Schéma de fonctionnement de la fraude
Cette découverte corrobore une enquête antérieure menée par DoubleVerify, une autre société de détection des fraudes, qui a repéré le même mode opératoire à la fin de l'année dernière, selon Roy Rosenfeld, vice-président de la gestion des produits de la société. DoubleVerify a appris que les publicités vidéo illégales utilisaient le lecteur d'Aniview et a également trouvé 60 millions d'appels publicitaires effectués pour des publicités vidéo frauduleuses chaque mois.
Rosenfeld a déclaré à BuzzFeed News que les fraudeurs « ont très bien caché et obscurci ce qu'ils faisaient » et qu'ils étaient « très sophistiqués dans leur façon de penser pour monétiser cet inventaire vidéo ». Selon M. Rosenfeld, l'enquête de DoubleVerify avait révélé que le lecteur Aniview conduisait une activité publicitaire vidéo frauduleuse. Il a confié à BuzzFeed News que son équipe avait identifié le même code et d'autres documents que Protected Media, la société qui a découvert récemment l’implication d’Aniview et sa filiale, OutStream Media.

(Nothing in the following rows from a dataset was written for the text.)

Definition add_models_implemented (notebook_info : NotebookInfo) : string -> string :=
  if_present (models_implemented notebook_info)
    (add_listing "🤖 Models Implemented" 5 "additional models").

Definition add_key_visualizations (notebook_info : NotebookInfo) : string -> string :=
  if_present (key_visualizations notebook_info)
    (add_listing "📊 Key Visualizations" 4 "additional visualizations").

Definition add_learning_outcomes (notebook_info : NotebookInfo) : string -> string :=
  if_present (learning_outcomes notebook_info)
    (add_listing "🎓 Learning Outcomes" 3 "additional outcomes").

(** ** The extra rows of the data provenance table (lines 212-228) *)

Definition add_row (label kind : string) (entries : list string) (header : string)
    : string :=
  if (3 <? length entries)%nat then
    let examples := join ", " (take 3 entries) in
    header +:+ ("| " +:+ label +:+ " | " +:+ kind +:+ " | " +:+
                str_nat (length entries) +:+ " | " +:+ examples +:+ ", ... |" +:+ nl)
  else
    let examples := join ", " entries in
    header +:+ ("| " +:+ label +:+ " | " +:+ kind +:+ " | " +:+
                str_nat (length entries) +:+ " | " +:+ examples +:+ " |" +:+ nl).

Definition add_technical_features (notebook_info : NotebookInfo) : string -> string :=
  if_present (technical_features notebook_info)
    (add_row "Technical Features" "Implementation").

Definition add_evaluation_methods (notebook_info : NotebookInfo) : string -> string :=
  if_present (evaluation_methods notebook_info)
    (add_row "Evaluation Methods" "Statistical/ML Metrics").

(** ** Execution provenance (lines 235-241) *)

(** [self.execution_metadata] *)
Record ExecutionMetadata := {
  execution_timestamp : string;
  platform : string;
  python_version : string
}.

Definition add_execution_provenance (created notebook_id : string)
    (execution_metadata : ExecutionMetadata) (header : string) : string :=
  let header := header +:+ ("- **Created:** " +:+ created +:+ nl) in
  let header := header +:+ ("- **Notebook ID:** " +:+ notebook_id +:+ nl) in
  let header := header +:+ ("- **Execution Environment:** Jupyter Lab / VS Code" +:+ nl) in
  let header := header +:+ ("- **Computational Requirements:** Standard laptop/workstation (2GB+ RAM recommended)" +:+ nl) in
  let header := header +:+ ("- **Current Execution:** " +:+
                             execution_timestamp execution_metadata +:+ nl) in
  let header := header +:+ ("- **Platform:** " +:+ platform execution_metadata +:+ nl) in
  let header := header +:+ ("- **Python Version:** " +:+
                             python_version execution_metadata +:+ nl) in
  header.

(** ** Industry applications and prerequisites (lines 264-306) *)

Definition add_industry_applications (notebook_info : NotebookInfo) : string -> string :=
  if_present (business_applications notebook_info) (fun applications header =>
    let header := header +:+ (nl +:+ "**Industry Applications:**" +:+ nl) in
    let sectors := classify applications in
    if bool_decide (sectors ≠ ∅) then
      header +:+ ("- Relevant sectors: " +:+ join ", " (sorted sectors) +:+ nl)
    else
      header +:+ ("- Cross-industry applications across multiple business domains" +:+ nl)).

Definition add_prerequisites (notebook_info : NotebookInfo) (header : string) : string :=
  let prerequisites := prerequisites (dict_get (title notebook_info) "") in
  header +:+ (nl +:+ "**Recommended Prerequisites:**" +:+ nl +:+ "- " +:+
              prerequisites +:+ nl).

(** ** class EnhancedNotebookHeaderGenerator *)

Module EnhancedNotebookHeaderGenerator.

(** The attributes of an instance that the methods read. *)
Record Self := {
  registry : Registry;
  execution_metadata : ExecutionMetadata
}.

Definition _get_fallback_registry : Registry :=
  {| repository := Some
       {[ "name" := "Quipu Analytics Suite";
          "author" := "Bryson Charles de los Reyes, PHD";
          "affiliation" := "Universidad Católica de Santa María";
          "license" := "MIT";
          "version" := "v1.3" ]};
     notebooks := Some ∅ |}.

Definition load_warning (e : Exn) : string :=
  "⚠️ Warning: Could not load registry (" +:+ str_exn e +:+ "). Using fallback.".

Definition _load_registry : M Registry :=
  try_except
    (file ← read registry_file;
     match file with
     | Holds r => mret r
     | Unreadable e => raise e
     | Missing => mret _get_fallback_registry
     end)
    (fun e =>
       print (load_warning e);;
       mret _get_fallback_registry).

Definition __init__ : M Self :=
  registry ← _load_registry;
  now ← datetime_now;
  platform ← read platform_platform;
  '(major, minor, micro) ← read version_info;
  mret {| registry := registry;
          execution_metadata :=
            {| execution_timestamp := strftime_timestamp now;
               platform := platform;
               python_version :=
                 str_nat major +:+ "." +:+ str_nat minor +:+ "." +:+ str_nat micro |} |}.

(** [self.registry.get("notebooks", {})] *)
Definition registered (self : Self) : gmap string NotebookInfo :=
  dict_get (notebooks (registry self)) ∅.

(** [registry["repository"]] *)
Definition getitem_repository (r : Registry) : M (gmap string string) :=
  match repository r with
  | Some repo => mret repo
  | None => raise (KeyError "repository")
  end.

(** The notebook looked up at line 85: the key must be neither [None] nor
    empty, and be one of the registered notebooks. *)
Definition lookup_notebook (self : Self) (notebook_key : option string)
    : option NotebookInfo :=
  match notebook_key with
  | Some key => if bool_decide (key = "") then None else registered self !! key
  | None => None
  end.

(** Lines 89-94. *)
Definition unknown_notebook (today : string) : NotebookInfo :=
  {| title := Some "Analytics Notebook";
     version := Some "v1.3";
     date := Some today;
     format := Some "simplified";
     notebook_id := None; notebook_scope := None;
     business_applications := None; models_implemented := None;
     key_visualizations := None; learning_outcomes := None;
     technical_features := None; evaluation_methods := None |}.

(** [notebook_info.get('date', datetime.now().strftime('%Y-%m-%d'))] *)
Definition get_date (notebook_info : NotebookInfo) : M string :=
  now ← datetime_now;
  mret (dict_get (date notebook_info) (strftime_date now)).

(** Lines 317-324: the counts printed for a registered notebook. *)
Definition print_counts (self : Self) (notebook_key : option string) : M unit :=
  match notebook_key ≫= (registered self !!.) with
  | Some info =>
      match models_implemented info with
      | Some models =>
          print ("🤖 Models: " +:+ str_nat (length models) +:+ " implemented")
      | None => mret tt
      end;;
      match business_applications info with
      | Some applications =>
          print ("🏢 Applications: " +:+ str_nat (length applications) +:+
                 " business cases")
      | None => mret tt
      end;;
      match learning_outcomes info with
      | Some outcomes =>
          print ("🎓 Learning Outcomes: " +:+ str_nat (length outcomes) +:+
                 " objectives")
      | None => mret tt
      end
  | None => mret tt
  end.

(** Lines 313-324, under [if display_immediately]. *)
Definition announce (self : Self) (notebook_key : option string)
    (header_markdown : Markdown) : M unit :=
  display header_markdown;;
  print "✅ ENHANCED PROFESSIONAL HEADER GENERATED!";;
  print "📝 Comprehensive learning information integrated into existing format";;
  print ("📄 Notebook: " +:+
         match notebook_key with
         | Some key => if bool_decide (key = "") then "Auto-detected" else key
         | None => "Auto-detected"
         end);;
  print_counts self notebook_key.

(** The body of the [try] statement, lines 84-326. *)
Definition assemble (self : Self) (notebook_key : option string)
    (display_immediately : bool) : M Markdown :=
  notebook_info ←
    match lookup_notebook self notebook_key with
    | Some info => mret info
    | None =>
        now ← datetime_now;
        mret (unknown_notebook (strftime_date now))
    end;
  repo ← getitem_repository (registry self);
  fresh ← uuid_uuid4;
  let notebook_id := dict_get (notebook_id notebook_info) (Uuid.str fresh) in
  let title := dict_get (title notebook_info) "Analytics Notebook" in
  author ← getitem repo "author";
  affiliation ← getitem repo "affiliation";
  date1 ← get_date notebook_info;
  let version := dict_get (version notebook_info) "v1.3" in
  license ← getitem repo "license";
  name ← getitem repo "name";
  date2 ← get_date notebook_info;
  let header :=
    header_template title author affiliation date1 version license notebook_id
      name date2 in
  let header := add_notebook_scope notebook_info header in
  let header := add_business_applications notebook_info header in
  let header := add_models_implemented notebook_info header in
  let header := add_key_visualizations notebook_info header in
  let header := add_learning_outcomes notebook_info header in
  let header := header +:+ version_history_block in
  let header := add_technical_features notebook_info header in
  let header := add_evaluation_methods notebook_info header in
  let header := header +:+ provenance_heading in
  created ← get_date notebook_info;
  let header :=
    add_execution_provenance created notebook_id (execution_metadata self) header in
  let header := header +:+ disclaimer_block in
  let header := add_industry_applications notebook_info header in
  let header := add_prerequisites notebook_info header in
  let header := header +:+ (nl +:+ "---" +:+ nl +:+ nl +:+ nl) in
  let header_markdown := {| data := header |} in
  when display_immediately (announce self notebook_key header_markdown);;
  mret header_markdown.

Definition error_message (e : Exn) : string :=
  "❌ Error generating enhanced header: " +:+ str_exn e.

Definition generate_enhanced_header (self : Self) (notebook_key : option string)
    (display_immediately : bool) : M Markdown :=
  try_except (assemble self notebook_key display_immediately)
    (fun e =>
       let error_msg := error_message e in
       print error_msg;;
       mret {| data := "# Notebook Header" +:+ nl +:+ nl +:+ error_msg |}).

End EnhancedNotebookHeaderGenerator.

(** ** The module-level functions *)

Definition generate_enhanced_header (notebook_key : option string) : M Markdown :=
  generator ← EnhancedNotebookHeaderGenerator.__init__;
  EnhancedNotebookHeaderGenerator.generate_enhanced_header generator notebook_key true.

Definition insert_notebook_header (notebook_key : option string) : M Markdown :=
  generate_enhanced_header notebook_key.

(** ** The rendered document, section by section

    Each step of the assembly appends to [header]; what a step appends is
    what it returns on the empty header. *)

Definition scope_section (info : NotebookInfo) : string := add_notebook_scope info "".
Definition applications_section (info : NotebookInfo) : string :=
  add_business_applications info "".
Definition models_section (info : NotebookInfo) : string := add_models_implemented info "".
Definition visualizations_section (info : NotebookInfo) : string :=
  add_key_visualizations info "".
Definition outcomes_section (info : NotebookInfo) : string := add_learning_outcomes info "".
Definition features_row (info : NotebookInfo) : string := add_technical_features info "".
Definition methods_row (info : NotebookInfo) : string := add_evaluation_methods info "".
Definition industry_section (info : NotebookInfo) : string :=
  add_industry_applications info "".
Definition prerequisites_section (info : NotebookInfo) : string := add_prerequisites info "".
Definition provenance_block (created notebook_id : string) (meta : ExecutionMetadata)
    : string :=
  add_execution_provenance created notebook_id meta "".
Definition execution_lines (meta : ExecutionMetadata) : string :=
  "- **Current Execution:** " +:+ execution_timestamp meta +:+ nl +:+
  "- **Platform:** " +:+ platform meta +:+ nl +:+
  "- **Python Version:** " +:+ python_version meta +:+ nl.
Definition trailer : string := nl +:+ "---" +:+ nl +:+ nl +:+ nl.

Alon Carmel, d'Aniview, a déclaré à BuzzFeed News que son entreprise « ne se livre sciemment à aucune activité frauduleuse » et que son équipe a essayé d'arrêter cette activité sur sa plateforme depuis qu'elle a été contactée par Protected Media le mois dernier. Il a reconnu qu'OutStream Media, la société identifiée par Protected Media, est une filiale d'Aniview. Mais il a dit qu'elle avait cessé ses activités l'été dernier et qu'Aniview est en train de la fermer légalement. Il a déclaré que la fraude publicitaire documentée par Protected Media et DoubleVerify a été commise par de mauvais acteurs utilisant la plateforme publicitaire vidéo Aniview, ainsi que des images et du code créés par OutStream Media, de manière non autorisée.
« Pour être parfaitement clair, un autre client de la plateforme [libre-service] d'Aniview a utilisé ce lecteur de publicité vidéo et est responsable de cette activité, et nous avons immédiatement pris des mesures pour y mettre fin », a dit M. Carmel. « Nous luttons contre les mauvaises activités, en nous concentrant sur des activités propres et légales et ne devrions pas être blâmés ou accusés de mauvaise utilisation de notre plateforme. », a-t-il ajouté sans pouvoir dire qui était ce mauvais acteur ou comment il a réussi à accéder au contenu qui a été téléchargé vers un compte OutStream Media sur la plateforme d'Aniview.
Selon BuzzFeed News, Protected Media a également constaté qu'une partie importante des bannières publicitaires achetées dans le cadre de ce programme a utilisé MoPub, le réseau publicitaire mobile appartenant à Twitter. Mais cela ne signifie pas que MoPub a participé à l’escroquerie. Protected Media a absous Twitter de tout acte répréhensible, car le réseau social lui-même était simplement exploité pendant des mois par des fraudeurs, qui ont gagné des commissions sur les publicités achetées en utilisant ses outils.
« Pour l'instant, nous pouvons confirmer que l'activité suspecte en question n'est pas initiée par MoPub », a déclaré un porte-parole de la société à BuzzFeed News. « L'activité observée par Protected Media provient d'une publicité qui déclenche l'exécution d'autres publicités vidéo non visibles en arrière-plan. Nous étudions actuellement quelles pourraient être les sources potentielles du problème. »
Ce stratagème illustre l'un des principaux défis à relever pour réduire l'énorme problème de fraude de plusieurs milliards de dollars dans la publicité numérique, dont les seuls perdants dans la chaîne d'approvisionnement sont les annonceurs.